Calm down, he probably chewed up the bone--not swalled it whole. His poop will probably be white looking. Their little teeth are so sharp that they can grind up a bone pretty darn quick. And as far as the matches go--well I don't know what to tell you. Puppys just eat everything. I once had a Great Prynees that ate a rather large stick and was bleeding from the wood splinters. Yet she didn't die. The vet had me feed her rice and hamburger for a while and she got well in no time--then she chewed up my venetian blinds--the original wooden ones in my victorian 1890's house. Just treat your puppy like it is a crawling baby that puts everything in its mouth and you will be fine. Good luck.


----------



## Graciep0o (Apr 23, 2010)

Just got back from the vet and no bone in the xrays..either it got completely digested or he never swallowed it in the first place (DH now says he can't remember for certain). We feel like failed parents but I swear we've had him for over a year and this is the first time something like this has happened. The dog probaby thinks he won the lottery because we've been feeding him a lot more hoping to move things alone..he gain 0.4 lbs in less than a week..


----------



## Lizzie'sMom (Oct 13, 2010)

That is great news and no you are not failures as parents!


----------



## shimpli (Mar 24, 2010)

OMG These babies really like to scare us, uhhh. Glad everything looks good.


----------



## Miss Paige (Apr 4, 2008)

They do scare us-my Roman will eat anything that is plastic-now the vet's office just ask what has he eaten when I call and give them my name & that I am Roman's mom. They tell me to feed him bread-to bulk him up and help him pass it. This weekend we were at a meeting-had the expen set up-well-Rommy man moved the sheet into the expen and got ahold of the shower curtain I had under the sheet-long story short I found lots of pieces of shower curtain in the pen-and he is still fine. 

Pat (humom to)
Miss Paige
Mr Roman
Ms Frannie (my true angel girl)
Ms T


----------



## krandall (Jun 11, 2009)

Graciep0o said:


> Just got back from the vet and no bone in the xrays..either it got completely digested or he never swallowed it in the first place (DH now says he can't remember for certain). We feel like failed parents but I swear we've had him for over a year and this is the first time something like this has happened. The dog probaby thinks he won the lottery because we've been feeding him a lot more hoping to move things alone..he gain 0.4 lbs in less than a week..

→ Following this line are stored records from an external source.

(* ===== verification/_CoqProject ===== *)
-Q . S2P
Prelude.v
Varint.v
ZeroCopyStream.v
CodedInput.v
CodedInputSpec.v
CopyingStream.v
StreamsSpec.v
RepeatedField.v
WireFormatLite.v
WireRead.v
UnknownFields.v
UnknownFieldsSpec.v
UnknownFieldsCodec.v
UnknownFieldsTheorems.v
ZeroCopyOutput.v
EpsCopyOutput.v
EpsCopyOutputSpec.v
CodedOutputSpec.v
ArrayOutputSpec.v
TimeUtil.v
TimeUtilSpec.v
TimeUtilStrings.v
FieldMask.v
FieldMaskSpec.v
FieldMaskTrees.v
FieldMaskTheorems.v
Tokenizer.v
TokenValues.v
TokenizerFlat.v
TokenizerRefine.v
TokenShapes.v
TokenizerSpec.v
TokenValuesSpec.v
TokensForward.v
TokensRoundTrip.v
PointerDecoders.v
EpsCopyInput.v
EpsCopyInputSpec.v
ParseContext.v
ParseContextSpec.v
ParseContextTheorems.v
Utf8.v
PackedReaders.v
PackedReadersSpec.v
PackedReadersTheorems.v
JsonStream.v
JsonStreamSpec.v
JsonLexer.v
JsonFlat.v
JsonLexerSpec.v
ByteSink.v
JsonWriter.v
JsonText.v
JsonGrammar.v
JsonWriterSpec.v
JsonValues.v
JsonTheorems.v
JsonBase64.v
Lemma ReadVarint64Slow_loop_wp n count result s :
  Inv s -> count = 10 - Z.of_nat n -> 0 <= count -> 0 <= result < 2 ^ (7 * count) ->
  result < 2 ^ 64 ->
  wp (ReadVarint64Slow_loop n count result) s (fun '(v, ok) s' =>
    flags s' = flags s /\
    match vdecode n (avail s) with
    | Some (x, l) =>
        ok = true /\ v = u64 (result + 2 ^ (7 * count) * x) /\
        moved (zlen (avail s) - zlen l) s s'
    | None => ok = false /\ v = 0 /\ failed s s'
    end).
Proof.
  revert count result s.
  induction n as [|n IH]; intros count result s HI Hc Hc0 Hr Hr64; simpl; wp_steps.
  { split_and!; try done. by eapply moved_failed, moved_refl. }
  wp_use refill_loop_wp; [done|lia|]. intros ok s1 (Hm1 & Hf1 & Hok).
  pose proof (moved_avail 0 s s1 ltac:(lia) Hm1) as Ha1. rewrite zdrop_0 in Ha1 by lia.
  destruct ok; wp_steps; cycle 1.
  { rewrite Hok. split_and!; try done. by apply (moved_failed 0). }
  apply first_byte_wp; [apply Hm1|done|]. intros b l Hav.
  rewrite Ha1 in Hav. rewrite Hav. cbv beta. wp_steps.
  wp_use Advance_wp; [apply Hm1|lia|]. intros _ s2 (Hm2 & Hf2 & _ & _).
  pose proof (moved_avail 1 s1 s2 ltac:(lia) Hm2) as Ha2.
  rewrite Ha1, Hav in Ha2. change (zdrop 1 (b :: l)) with l in Ha2.
  pose proof (moved_trans 0 1 s s1 s2 ltac:(lia) ltac:(lia) Hm1 Hm2) as Hm12.
  rewrite land_80, land_7f. pose proof (b2z_range b).
  pose proof (lor_group result (b2z b mod 128) count ltac:(lia) ltac:(lia)
    ltac:(Z.div_mod_to_equations; lia)) as (Hl1 & Hl2 & Hl3 & Hl4).
  set (result' := Z.lor _ _) in *. rewrite zlen_cons.
  destruct (Z.ltb_spec (b2z b) 128).
  - wp_steps. split_and!; [congruence|done| |].
    + rewrite Z.mod_small in Hl1 by lia. rewrite <- Hl1. symmetry. apply u64_id. unfold is_u64. lia.
    + replace (1 + zlen l - zlen l) with (0 + 1) by lia. done.
  - wp_use IH; [apply Hm2|lia|lia|lia|lia|]. intros [v ok] s3 (Hf3 & Hv).
    split; [congruence|]. rewrite Ha2 in Hv.
    destruct (vdecode n l) as [[x r]|] eqn:E.
    + destruct Hv as (-> & -> & Hm3). split_and!; [done| |].
      * rewrite Hl2. replace (7 * (count + 1)) with (7 * count + 7) by lia.
        rewrite Z.pow_add_r by lia. change (2 ^ 7) with 128.
        replace (b2z b mod 128) with (b2z b - 128) by (Z.div_mod_to_equations; lia).
        generalize (2 ^ (7 * count)). intros p. wrap_congr.
      * replace (1 + zlen l - zlen r) with (0 + 1 + (zlen l - zlen r)) by lia.
        destruct (vdecode_suffix _ _ _ _ E) as (c & -> & _).
        eapply moved_trans; [lia|zl|done|done].
    + destruct Hv as (-> & -> & Hv). split_and!; try done.
      by apply (moved_failed_trans (0 + 1) _ s2).
Qed.

(** The caller has seen that the first byte, if the buffer has one, does not
    end the varint. *)
Definition first_cont (s : t S) : Prop :=
  forall b l, buffer s = b :: l -> cont b.

Definition result64 (r : option Z) : Z * bool :=
  match r with Some x => (u64 x, true) | None => (0, false) end.

Lemma move_buffer_run r s :
  move_buffer r s = Some (tt, set_buffer r (bsize s - (zlen (chunk s) - zlen r)) s).
Proof. done. Qed.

I can't tell you how many times I've either stopped Kodi from eating something he shouldn't, or caught him in or just after the act and gotten scared to death. And then the one time that he was REALLY sick, I didn't even know what had done it!.:frusty:

I've been watching Kodi very carefully for the past couple of days... he's acting completely normally, but he's eating grass like a cow every time he's outdoors, then pukes large amounts, which (grossness alert!!!uke he will then eat again unless I pounce on him and take him indoors. He's eating so much grass his poop is green!!! So I'm not sure if he's just fixating on the grass for some reason, or if his tummy is upset and he's purposely eating grass to make him vomit. If it continues, I'll have to make an appointment with the vet.

These little monsters keep us on our toes!


----------



## motherslittlehelper (Mar 18, 2010)

Graciep0o said:


> Just got back from the vet and no bone in the xrays..either it got completely digested or he never swallowed it in the first place (DH now says he can't remember for certain). We feel like failed parents but I swear we've had him for over a year and this is the first time something like this has happened. The dog probaby thinks he won the lottery because we've been feeding him a lot more hoping to move things alone..he gain 0.4 lbs in less than a week..


Glad to hear they didn't find an unwanted bone inside of him. I would much rather have had the x-ray and found no bone than to find one, yes?! 

Karen, Augie has been eating grass when I take him outside too. He is acting OK otherwise - active, eating normally, etc. I have a little fenced area outside where I like to let him play while I am outside working. But the stinker buries his snout in the grass, down to the dirt, and then pulls up clumps and eats them. So then he gets to go inside. Yes, I am a mean mom! :biggrin1:


----------



## Graciep0o (Apr 23, 2010)

In case you were curious..here is a picture of the xray the vet sent us. You can see the micro chip in his back but nothing else out of the ordinary.


----------



## Jplatthy (Jan 16, 2011)

Eating grass scares me now since Sissy got so sick a few months ago. She was doing the same thing and started throwing up and there would be grass in it and her "poop" also turned green so now if I even think she is going for the grass in the house she goes. I have a bad feeling Misty is going to be just like her


----------



## Annie Clark (Nov 6, 2008)

I have been going throught all of this bone stuff this week (chicken bones). I wonder if I should just get X rays so I could stop worrying about them. Although so far they seem like they are doing well. 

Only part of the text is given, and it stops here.